Out of Sync when nothing changed (linux, macOS)

Do you have failed items in the UI? (This is where screenshots would answer the rest of the qiestions).

So, I let Syncthing run overnight on both device to allow the sync state to stabilize. During this process, there were failed items, but this morning there are none. Of the 17 folders on the iMac, 3 are out of sync and 14 are up to date. All 13 synchronized to the Linux box are up to date.

Although the failures are temporary and I don’t think they should affect final synchronization outcome, I’ll briefly describe what know about them so far. I have observed two reasons for failures: too many open files and generic failure.

Generic failures happen on the Linux box. I don’t know what they mean and have not had a chance to explore them.

Too many open files happens on the iMac. It happens most frequently when Syncthing has a lot of work in progress. When failures are occurring, lsof shows just 250-260 files open for Syncthing and about 17,000 open system wide. Since ulimit -n shows 4864 open files per process and kern.maxfiles is 196,608, too many open files does not yet make since to me–but my knowledge in this area limited and mostly theoretical.

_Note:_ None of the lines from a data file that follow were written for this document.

Lemma read_write_string (s str0 : string) (rest : list ascii) :
  (Z.of_nat (String.length s) < 1000000)%Z ->
  read_string {| unread := write_string [] s ++ rest; good := true |} str0 =
  Some (s, {| unread := rest; good := true |}).
Proof.
  intros Hlen. unfold read_string, write_string, os_write. cbn [app].
  destruct (0 <? Z.of_nat (String.length s))%Z eqn:E.
  - rewrite <- app_assoc, read_size_t_encoded by lia.
    rewrite E.
    assert (E2 : (Z.of_nat (String.length s) <? 1000000)%Z = true)
      by (apply Z.ltb_lt; lia).
    rewrite E2. cbn [andb]. rewrite Nat2Z.id.
    rewrite <- length_list_ascii_of_string, is_read_app.
    rewrite skipn_all2 by (rewrite length_resize; lia).
    now rewrite app_nil_r, string_of_list_ascii_of_string.
  - rewrite read_size_t_encoded by lia. rewrite E. cbn [andb].
    apply Z.ltb_ge in E. destruct s; [reflexivity | simpl in E; lia].
Qed.

Lemma write_strings_app (vec : list string) (os : ofstream) :
  fold_left write_string vec os =
  os ++ concat (map (write_string []) vec).
Proof.
  revert os. induction vec as [|s vec IH]; intros os; simpl.
  - now rewrite app_nil_r.
  - rewrite IH, (write_string_app os s). now rewrite <- app_assoc.
Qed.

Lemma read_write_strings (vec prior : list string) (rest : list ascii) :
  length prior = length vec ->
  Forall (fun s => (Z.of_nat (String.length s) < 1000000)%Z) vec ->
  read_strings
    {| unread := concat (map (write_string []) vec) ++ rest; good := true |}
    prior =
  Some (vec, {| unread := rest; good := true |}).
Proof.
  intros Hlen Hshort. revert prior Hlen.
  induction Hshort as [|s vec Hs _ IH]; intros [|p prior] Hlen;
    try discriminate Hlen; [reflexivity |].
  cbn [map concat read_strings].
  rewrite <- app_assoc, read_write_string by trivial.
  rewrite IH by (simpl in Hlen; congruence). reflexivity.
Qed.

End Codec.

(** ** The database orchestrator *)

Section DatabaseFacts.
Variable std_hash : string -> Z.
Context {Sort : StdSort}.

Lemma higher_priority_strict : strict_order higher_priority.
Proof.
  unfold higher_priority. split.
  - intros a. rewrite Z.gtb_ltb. apply Z.ltb_irrefl.
  - intros a b c. rewrite !Z.gtb_ltb, !Z.ltb_lt. lia.
Qed.

Lemma std_sort_descending (l : list PriorityQueueEntry) :
  descending (std_sort higher_priority l).
Proof.
  eapply ssorted_weaken;
    [| apply std_sort_sorted, higher_priority_strict].
  intros a b. unfold higher_priority. rewrite Z.gtb_ltb, Z.ltb_ge. trivial.
Qed.

Lemma pq_entries_add_quest (quest : Quest) (now : Z) db :
  pq_entries (add_quest quest now db) =
  std_sort higher_priority
    (pq_entries db
       ++ [{| pq_quest := quest; pq_priority := q_priority quest;
              pq_timestamp := now |}]).
Proof. reflexivity. Qed.

Lemma descending_back (rest : list PriorityQueueEntry) back :
  descending (rest ++ [back]) ->
  Forall (fun e => (pq_priority back <= pq_priority e)%Z) (rest ++ [back]).
Proof.
  intros H. apply ssorted_app in H. destruct H as (_ & _ & Hx).
  apply Forall_app. split.
  - apply Forall_forall. intros e He. apply Hx; simpl; auto.
  - repeat constructor. lia.
Qed.

Lemma get_next_quest_back db (rest : list PriorityQueueEntry) back :
  pq_entries db = rest ++ [back] ->
  get_next_quest db =
  (Returned (pq_quest back), save_all_data (set_pq_entries db rest)).
Proof.
  intros H. unfold get_next_quest.
  now rewrite H, rev_unit, removelast_last.
Qed.

End DatabaseFacts.

(** * The claims *)

Section TreeClaims.
Context {K V : Type} `{KO : KeyOrder K}.

(** C4, as amended.  In every tree built by inserts from the empty tree,
    the root holds at most [MAX_KEYS] = 5 keys and every other node holds
    between [MIN_KEYS] = 2 and 5 keys; and every node on which
    [insert_non_full] is entered during an [insert] (the root handed over
    by [insert], then each child descended into) holds fewer than 5 keys at
    that moment, a full root or child having been split first. *)
Theorem node_key_bounds (ops : list (K * V)) :
  length (keys (root (build ops))) <= MAX_KEYS /\
  Forall (fun n => MIN_KEYS <= length (keys n) <= MAX_KEYS)
         (subnodes (root (build ops))) /\
  forall key : K,
    Forall (fun n => length (keys n) < MAX_KEYS)
           (insert_path (build ops) key).
Proof.
  assert (Hinv := build_inv ops).
  split; [| split].
  - destruct Hinv as [[((_ & Hmax) & _) _] _]. exact Hmax.
  - destruct Hinv as [Hok _]. exact (node_key_counts 0 _ Hok).
  - intros key. now apply insert_path_not_full.
Qed.

(** Supporting result: for every tree built by inserts from the empty tree
    and every pair of bounds, [range_query(start, end)] returns, up to
    order, the values of the pairs the nodes hold whose key [k] satisfies
    [start <= k] and [k <= end]; the keys of these pairs are what
    [get_all_keys] enumerates.  A pair that a re-insert has left behind an
    internal key is among them. *)
Theorem range_query_brute_force (ops : list (K * V)) (start end_ : K) :
  Permutation
    (range_query (build ops) start end_)
    (map snd (filter (fun kv => key_ge (fst kv) start && key_le (fst kv) end_)
                     (stored_pairs (build ops)))) /\
  map fst (stored_pairs (build ops)) = get_all_keys (build ops) /\
  forall v : V,
    In v (range_query (build ops) start end_) <->
    exists k, In (k, v) (stored_pairs (build ops)) /\
              kle start k /\ kle k end_.
Proof.
  assert (Hperm : Permutation
            (range_query (build ops) start end_)
            (select start end_ (stored_pairs (build ops)))).
  { apply traverse_range_perm. exists 0. apply build_inv. }
  split; [exact Hperm | split; [apply stored_node_keys |]].
  intros v. split.
  - intros Hin. apply (Permutation_in _ Hperm) in Hin.
    apply in_map_iff in Hin. destruct Hin as ([k v'] & <- & Hin).
    apply filter_In in Hin. destruct Hin as [Hin Hr].
    apply andb_prop in Hr. destruct Hr as [H1 H2].
    exists k. simpl in *. rewrite key_ge_iff in H1. rewrite key_le_iff in H2.
    auto.
  - intros (k & Hin & H1 & H2).
    apply (Permutation_in _ (Permutation_sym Hperm)).
    apply in_map_iff. exists (k, v). split; [reflexivity |].
    apply filter_In. split; trivial.
    unfold in_range. simpl.
    apply key_ge_iff in H1. apply key_le_iff in H2. now rewrite H1, H2.
Qed.

(** X1.  Supporting result: in every tree built by inserts from the empty
    tree, [get_all_keys] is ascending in the non-strict sense. *)
Theorem get_all_keys_ascending (ops : list (K * V)) :
  StronglySorted kle (get_all_keys (build ops)).
Proof. apply build_inv. Qed.

End TreeClaims.

(** C1 fails on the code.  After the inserts [reinsert_K3] the most recent
    value inserted for "K3" is 33, and [search("K3")] returns the first
    one, 3: the second insert went past the internal node that holds "K3"
    and added a second pair to a leaf. *)
Theorem search_returns_stale_value :
  last_inserted reinsert_K3 "K3"%string = Some 33%Z /\
  search (build reinsert_K3) "K3"%string = Some 3%Z.
Proof. split; vm_compute; reflexivity. Qed.

(** C2 fails on the code.  "K3" is present after [six_inserts]; inserting
    it again makes [get_all_keys().size()] go from 6 to 7 and leaves two
    entries with the key "K3". *)
Theorem reinsert_grows_the_tree :
  exists_ (build six_inserts) "K3"%string = true /\
  get_size (build six_inserts) = 6 /\
  get_size (insert (build six_inserts) "K3"%string 33%Z) = 7 /\
  stored_pairs (insert (build six_inserts) "K3"%string 33%Z) =
  [("K1", 1); ("K2", 2); ("K3", 3); ("K3", 33);
   ("K4", 4); ("K5", 5); ("K6", 6)]%Z%string.
Proof. repeat split; vm_compute; reflexivity. Qed.

(** C3 fails on the code.  After the inserts [reinsert_K3],
    [get_all_keys()] lists "K3" twice, so it is not strictly ascending. *)
Theorem get_all_keys_not_strictly_ascending :
  get_all_keys (build reinsert_K3) =
  ["K1"; "K2"; "K3"; "K3"; "K4"; "K5"; "K6"]%string /\
  ~ StronglySorted klt (get_all_keys (build reinsert_K3)).
Proof.
  assert (E : get_all_keys (build reinsert_K3) =
              ["K1"; "K2"; "K3"; "K3"; "K4"; "K5"; "K6"]%string)
    by (vm_compute; reflexivity).
  split; [exact E |]. rewrite E. intros H.
  change ["K1"; "K2"; "K3"; "K3"; "K4"; "K5"; "K6"]%string
    with (["K1"; "K2"]%string ++ ["K3"; "K3"; "K4"; "K5"; "K6"]%string) in H.
  apply ssorted_app in H. destruct H as (_ & H & _).
  apply ssorted_cons in H. destruct H as [_ H].
  specialize (H "K3"%string (or_introl eq_refl)). discriminate H.
Qed.

(** C5 fails on the code.  After the inserts [reinsert_K3] the map holds
    "K3" once, with the value 33, and brute-force filtering of its pairs by
    the bounds ["K3", "K3"] gives [33]; [range_query("K3", "K3")] returns
    two values, the overwritten 3 and 33, which is a different multiset.
    The filter a client can run over [get_all_keys] and [search] gives yet
    another one, 3 twice. *)
Theorem range_query_returns_overwritten_value :
  upserted reinsert_K3 =
    [("K1", 1); ("K2", 2); ("K3", 33); ("K4", 4); ("K5", 5); ("K6", 6)]%Z%string
  /\
  brute_force reinsert_K3 "K3"%string "K3"%string = [33%Z] /\
  range_query (build reinsert_K3) "K3"%string "K3"%string = [3%Z; 33%Z] /\
  brute_force_by_search (build reinsert_K3) "K3"%string "K3"%string =
    [3%Z; 3%Z] /\
  ~ Permutation (range_query (build reinsert_K3) "K3"%string "K3"%string)
                (brute_force reinsert_K3 "K3"%string "K3"%string).
Proof.
  assert (E1 : brute_force reinsert_K3 "K3"%string "K3"%string = [33%Z])
    by (vm_compute; reflexivity).
  assert (E2 : range_query (build reinsert_K3) "K3"%string "K3"%string =
               [3%Z; 33%Z]) by (vm_compute; reflexivity).
  split; [vm_compute; reflexivity |].
  split; [exact E1 |]. split; [exact E2 |].
  split; [vm_compute; reflexivity |].
  rewrite E1, E2. intros H. apply Permutation_length in H. discriminate H.
Qed.

(** C4 as stated fails: after a single insert the root is a node that
    holds one key, fewer than the minimum of 2. *)
Lemma root_below_min_keys :
  ~ Forall (fun n => MIN_KEYS <= length (keys n) <= MAX_KEYS)
           (nodes (build [("K1"%string, 1%Z)])).
Proof.
  intros H. inversion H as [|? ? [Hmin _] _]; subst.
  vm_compute in Hmin. lia.
Qed.

(** C8.  On a stream that starts with an eight-byte header whose value is
    at least 1,000,000, [read_string] sets the string to the empty string,
    and on one whose header is at least 10,000, [read_vector_string] sets
    the vector to the empty vector; both return normally, with the stream
    just after the header. *)
Theorem read_rejects_implausible_header
    (hdr rest : list ascii) (str : string) (vec : list string) :
  length hdr = SIZEOF_SIZE_T ->
  ((1000000 <= decode_le hdr)%Z ->
   read_string {| unread := hdr ++ rest; good := true |} str =
   Some (EmptyString, {| unread := rest; good := true |})) /\
  ((10000 <= decode_le hdr)%Z ->
   read_vector_string {| unread := hdr ++ rest; good := true |} vec =
   Some ([], {| unread := rest; good := true |})).
Proof.
  intros Hlen. split; intros Hbig.
  - unfold read_string. rewrite read_size_t_header by trivial.
    assert (E : (decode_le hdr <? 1000000)%Z = false) by (apply Z.ltb_ge; lia).
    now rewrite E, andb_false_r.
  - unfold read_vector_string. rewrite read_size_t_header by trivial.
    assert (E : (decode_le hdr <? 10000)%Z = false) by (apply Z.ltb_ge; lia).
    now rewrite E.
Qed.

Lemma read_rejects_implausible_header_witness :
  read_string
    {| unread := encode_le SIZEOF_SIZE_T 1000000 ++ ["x"%char]; good := true |}
    "old" =
  Some (EmptyString, {| unread := ["x"%char]; good := true |}) /\
  read_vector_string
    {| unread := encode_le SIZEOF_SIZE_T 1000000 ++ ["x"%char]; good := true |}
    ["old"%string] =
  Some ([], {| unread := ["x"%char]; good := true |}).
Proof.
  destruct (read_rejects_implausible_header
              (encode_le SIZEOF_SIZE_T 1000000) ["x"%char] "old"
              ["old"%string] eq_refl) as [H1 H2].
  split; [apply H1 | apply H2]; vm_compute; discriminate.
Defined.

(** C9.  A string shorter than 1,000,000 bytes is read back by
    [read_string] from what [write_string] wrote, whatever the out-parameter
    held before, the empty string included; a vector of fewer than 10,000
    such strings is read back by [read_vector_string] from what
    [write_vector_string] wrote. *)
Theorem codec_round_trip :
  (forall s str0 : string,
      (Z.of_nat (String.length s) < 1000000)%Z ->
      read_string {| unread := write_string [] s; good := true |} str0 =
      Some (s, {| unread := []; good := true |})) /\
  (forall vec vec0 : list string,
      (Z.of_nat (length vec) < 10000)%Z ->
      Forall (fun s => (Z.of_nat (String.length s) < 1000000)%Z) vec ->
      read_vector_string
        {| unread := write_vector_string [] vec; good := true |} vec0 =
      Some (vec, {| unread := []; good := true |})).
Proof.
  split.
  - intros s str0 Hs.
    rewrite <- (app_nil_r (write_string [] s)). now apply read_write_string.
  - intros vec vec0 Hcount Hshort.
    unfold read_vector_string, write_vector_string, os_write. cbn [app].
    rewrite write_strings_app, read_size_t_encoded by lia.
    assert (E : (Z.of_nat (length vec) <? 10000)%Z = true)
      by (apply Z.ltb_lt; lia).
    rewrite E, Nat2Z.id.
    rewrite <- (app_nil_r (concat _)).
    apply read_write_strings; trivial. apply length_resize.
Qed.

Note: Below I use the terms source and destination. I realize that since both folders are send-receive, that these terms are technically incorrect. I chose these terms because the destination started empty and no changes were made during synchronization. Thus, the end effect should be the same as performing a simple copy from the source to the destination.

THE SOURCE iMac

Figure 1 shows the source folder on the iMac. There is a wide variety of files types in the folder (although this should not matter). Figure 2 shows the four out of sync files. Note the difference between the global and local states. There are 11,502 files that should be synchronized. Leaving out the 4 that are out of sync yields 11,498, which is the local state. There are also 4 ignored files (all macOS .DS_Store files); but, these should not be included in the counts.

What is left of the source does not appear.